-- Opening Marker --

(** ** PromoteServerEntry *)

Lemma promoteServerEntryTx_Ok config ip (db db' : DB) (b : Bucket) R v ns u :
  db !! serverEntriesBucket = Some b ->
  bolt.Get ip b = Some v ->
  getRankedServerEntries db = ([], Ok (R, db)) ->
  Forall validServerEntryId R -> validServerEntryId ip ->
  promoteServerEntryTx config ip db = (ns, Ok (u, db')) ->
  ∃ R' (kv : Bucket),
    insertCapped ip 0 (removeRanked ip R) = Some R' ∧
    getRankedServerEntries db' = ([], Ok (R', db')) ∧
    db' !! keyValueBucket = Some kv ∧
    bolt.Get DATA_STORE_LAST_SERVER_ENTRY_FILTER_KEY kv
      = Some (EgressRegion config) ∧
    ns = [].
Proof.
  intros Hb Hget HR Hv Hid H. unfold promoteServerEntryTx in H.
  apply tx_bind_Ok in H as (ns1 & data & db1 & ns2 & H1 & H & ->).
  apply bucket_Get_Ok in H1 as (b0 & Hb0 & -> & -> & ->).
  rewrite Hb in Hb0. injection Hb0 as <-. rewrite Hget in H.
  apply tx_bind_Ok in H as (ns3 & [] & db2 & ns4 & HI & H & ->).
  apply tx_bind_Ok in H as (ns5 & filter & db3 & ns6 & HL & HP & ->).
  apply tx_lift_Ok in HL as (Hfilter & -> & ->).
  unfold makeServerEntryFilterValue in Hfilter. injection Hfilter as <-.
  destruct (insertRanked_Ok _ _ R _ 0 _ _ ltac:(lia) HR Hv Hid HI)
    as (R' & Hins & HR2 & _ & _ & ->).
  pose proof (Frames_Put _ _ _ _ _ _ _ HP) as [HfP _].
  apply bucket_Put_Ok in HP as (kv & Hkv & _ & -> & ->).
  exists R', (bolt.put DATA_STORE_LAST_SERVER_ENTRY_FILTER_KEY
                (EgressRegion config) kv).
  split; [exact Hins|]. split.
  { apply (getRanked_frame db2); [|exact HR2]. apply HfP. names_differ. }
  split; [apply lookup_insert_eq|]. split; [apply Get_put_eq|reflexivity].
Qed.

(** C2. On an open, reachable datastore: when a record is stored for
    [ipAddress], a call of [PromoteServerEntry] that returns no error has
    run one transaction after which the ranked vector has [ipAddress] at
    its head and the key of the last server entry filter holds the filter
    value of the config, its egress region. When no record is stored for
    [ipAddress], the call emits an alert and the file is as it was. *)
Theorem PromoteServerEntry_spec config ipAddress w r w' db (b : Bucket) :
  Reachable w ->
  datastoreDB w = true ->
  boltFile w = FileDB db ->
  db !! serverEntriesBucket = Some b ->
  PromoteServerEntry config ipAddress w = (r, w') ->
  match bolt.Get ipAddress b with
  | Some _ =>
      r = Ok tt ->
      ∃ db' R' (kv : Bucket) currentFilter,
        boltFile w' = FileDB db' ∧
        promoteServerEntryTx config ipAddress db = ([], Ok (tt, db')) ∧
        getRankedServerEntries db' = ([], Ok (R', db')) ∧
        R' !! 0%nat = Some ipAddress ∧
        makeServerEntryFilterValue config = Ok currentFilter ∧
        currentFilter = EgressRegion config ∧
        db' !! keyValueBucket = Some kv ∧
        bolt.Get DATA_STORE_LAST_SERVER_ENTRY_FILTER_KEY kv
          = Some currentFilter
  | None =>
      boltFile w' = boltFile w ∧
      notices w'
        = notices w
          ++ [NoticeAlert
                ("PromoteServerEntry: ignoring unknown server entry: "
                   +:+ ipAddress)]
  end.
Proof.
  intros Hreach Hopen Hdb Hb H.
  apply Reachable_WorldInv in Hreach as (db0 & Hdb0 & Hinv).
  rewrite Hdb in Hdb0. injection Hdb0 as <-.
  destruct Hinv as [_ (R & HR & _ & _ & Hv) He].
  unfold PromoteServerEntry in H.
  destruct (bolt.Get ipAddress b) as [v|] eqn:Hget.
  - intros ->.
    apply dataStoreUpdate_Ok in H
      as (_ & db0 & ns & db' & Hdb0 & Htx & Hf' & _ & Hns).
    rewrite Hdb in Hdb0. injection Hdb0 as <-.
    assert (Hid : validServerEntryId ipAddress).
    { eapply He; [exact Hb|]. eapply Get_Some_elem_of_keys; eauto. }
    destruct (promoteServerEntryTx_Ok _ _ _ _ _ R _ _ _ Hb Hget HR Hv Hid Htx)
      as (R' & kv & Hins & HR' & Hkv & Hfilter & ->).
    exists db', R', kv, (EgressRegion config).
    repeat (split; [assumption || reflexivity|]).
    split; [|auto].
    apply (insertCapped_lookup _ 0 _ _ ltac:(lia) Hins).
  - assert (Htx : promoteServerEntryTx config ipAddress db
                  = ([NoticeAlert
                        ("PromoteServerEntry: ignoring unknown server entry: "
                           +:+ ipAddress)], Ok (tt, db))).
    { unfold promoteServerEntryTx, tx_bind, bucket_Get.
      rewrite Hb, Hget. reflexivity. }
    unfold dataStoreUpdate, db_Update in H.
    rewrite Hopen, Hdb, Htx in H.
    destruct (commitFaults w) as [|[] fs]; injection H as <- <-; simpl;
      rewrite ?Hdb; auto.
Qed.

(** ** Three entries stored in an empty datastore *)

Lemma getRanked_initialDB :
  getRankedServerEntries initialDB = ([], Ok ([], initialDB)).
Proof.
  unfold getRankedServerEntries, tx_bind, bucket_Get.
  rewrite initialDB_lookup by name_is_live. reflexivity.
Qed.

Lemma getRanked_inj (db : DB) R1 R2 :
  getRankedServerEntries db = ([], Ok (R1, db)) ->
  getRankedServerEntries db = ([], Ok (R2, db)) -> R1 = R2.
Proof. intros H1 H2. rewrite H1 in H2. congruence. Qed.

Lemma insertCapped_1_nil id : insertCapped id 1 [] = Some [id].
Proof. reflexivity. Qed.

Lemma insertCapped_1_one id a : insertCapped id 1 [a] = Some [a; id].
Proof. reflexivity. Qed.

Lemma insertCapped_1_two id a b : insertCapped id 1 [a; b] = Some [a; id; b].
Proof. reflexivity. Qed.

(** Storing an entry whose IP address has no record in the bucket. *)
Lemma StoreServerEntry_new f w w' db (b : Bucket) R :
  WorldInv w ->
  boltFile w = FileDB db ->
  db !! serverEntriesBucket = Some b ->
  bolt.Get (GetIPAddress f) b = None ->
  getRankedServerEntries db = ([], Ok (R, db)) ->
  StoreServerEntry f false w = (Ok tt, w') ->
  WorldInv w' ∧
  ∃ data db' R',
    boltFile w' = FileDB db' ∧
    db' !! serverEntriesBucket = Some (bolt.put (GetIPAddress f) data b) ∧
    insertCapped (GetIPAddress f) 1 (removeRanked (GetIPAddress f) R)
      = Some R' ∧
    getRankedServerEntries db' = ([], Ok (R', db')).
Proof.
  intros Hw Hdb Hb Hget HR H.
  split; [eapply StoreServerEntry_keeps; eauto|].
  pose proof (StoreServerEntry_Ok_cases _ _ _ _ _ _ Hw Hdb Hb H) as Hc.
  rewrite Hget in Hc. simpl in Hc.
  destruct Hc as (data & db' & R0 & R' & _ & Hf' & _ & Hput & HR0 & Hins & HR' & _).
  rewrite (getRanked_inj _ _ _ HR HR0).
  exists data, db', R'. auto.
Qed.

(** C4, amended. From an empty datastore, storing [A], then [B], then
    [C] (three IP addresses, none with [replaceIfExists]) leaves the
    ranked vector [[A; C; B]]: the first entry stored is the head and
    stays there, and each later entry is inserted just behind it. *)
Theorem three_stored_entries_ranked config w_init w0 w1 w2 w3 A B C :
  boltFile w_init = FileAbsent ->
  OpenDataStore config w_init = (Ok tt, w0) ->
  StoreServerEntry A false w0 = (Ok tt, w1) ->
  StoreServerEntry B false w1 = (Ok tt, w2) ->
  StoreServerEntry C false w2 = (Ok tt, w3) ->
  GetIPAddress A ≠ GetIPAddress B ->
  GetIPAddress A ≠ GetIPAddress C ->
  GetIPAddress B ≠ GetIPAddress C ->
  ∃ db,
    boltFile w3 = FileDB db ∧
    getRankedServerEntries db
      = ([], Ok ([GetIPAddress A; GetIPAddress C; GetIPAddress B], db)).
Proof.
  intros Hf Hopen HA HB HC Hab Hac Hbc.
  apply OpenDataStore_fresh in Hopen as [Hf0 _]; [|exact Hf].
  assert (Hw0 : WorldInv w0).
  { exists initialDB. split; [exact Hf0|apply DBInv_initialDB]. }
  destruct (StoreServerEntry_new A w0 w1 initialDB [] [] Hw0 Hf0
              (initialDB_lookup _ ltac:(name_is_live)) eq_refl
              getRanked_initialDB HA)
    as (Hw1 & dataA & db1 & R1 & Hf1 & Hb1 & Hins1 & HR1).
  assert (R1 = [GetIPAddress A]) as ->.
  { simpl in Hins1. rewrite insertCapped_1_nil in Hins1. congruence. }
  assert (Hget1 : bolt.Get (GetIPAddress B)
                    (bolt.put (GetIPAddress A) dataA []) = None).
  { rewrite Get_put_ne by done. reflexivity. }
  destruct (StoreServerEntry_new B w1 w2 db1 _ _ Hw1 Hf1 Hb1 Hget1 HR1 HB)
    as (Hw2 & dataB & db2 & R2 & Hf2 & Hb2 & Hins2 & HR2).
  assert (R2 = [GetIPAddress A; GetIPAddress B]) as ->.
  { simpl in Hins2. rewrite (string_eqb_ne _ _ Hab) in Hins2.
    rewrite insertCapped_1_one in Hins2. congruence. }
  assert (Hget2 : bolt.Get (GetIPAddress C)
                    (bolt.put (GetIPAddress B) dataB
                       (bolt.put (GetIPAddress A) dataA [])) = None).
  { rewrite !Get_put_ne by done. reflexivity. }
  destruct (StoreServerEntry_new C w2 w3 db2 _ _ Hw2 Hf2 Hb2 Hget2 HR2 HC)
    as (Hw3 & dataC & db3 & R3 & Hf3 & Hb3 & Hins3 & HR3).
  assert (R3 = [GetIPAddress A; GetIPAddress C; GetIPAddress B]) as ->.
  { simpl in Hins3.
    rewrite (string_eqb_ne _ _ Hac), (string_eqb_ne _ _ Hbc) in Hins3.
    rewrite insertCapped_1_two in Hins3. congruence. }
  exists db3. auto.
Qed.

-- Closing Marker --

REQUIRED WORK ->
The range runs from the line with "(EgressRegion config) kv)." up to and including the line with "its head and" in the listing above; please write out exactly those lines and nothing more.

RESPONSE TO THE EXERCISE ->
                (EgressRegion config) kv).
  split; [exact Hins|]. split.
  { apply (getRanked_frame db2); [|exact HR2]. apply HfP. names_differ. }
  split; [apply lookup_insert_eq|]. split; [apply Get_put_eq|reflexivity].
Qed.

(** C2. On an open, reachable datastore: when a record is stored for
    [ipAddress], a call of [PromoteServerEntry] that returns no error has
    run one transaction after which the ranked vector has [ipAddress] at
    its head and the key of the last server entry filter holds the filter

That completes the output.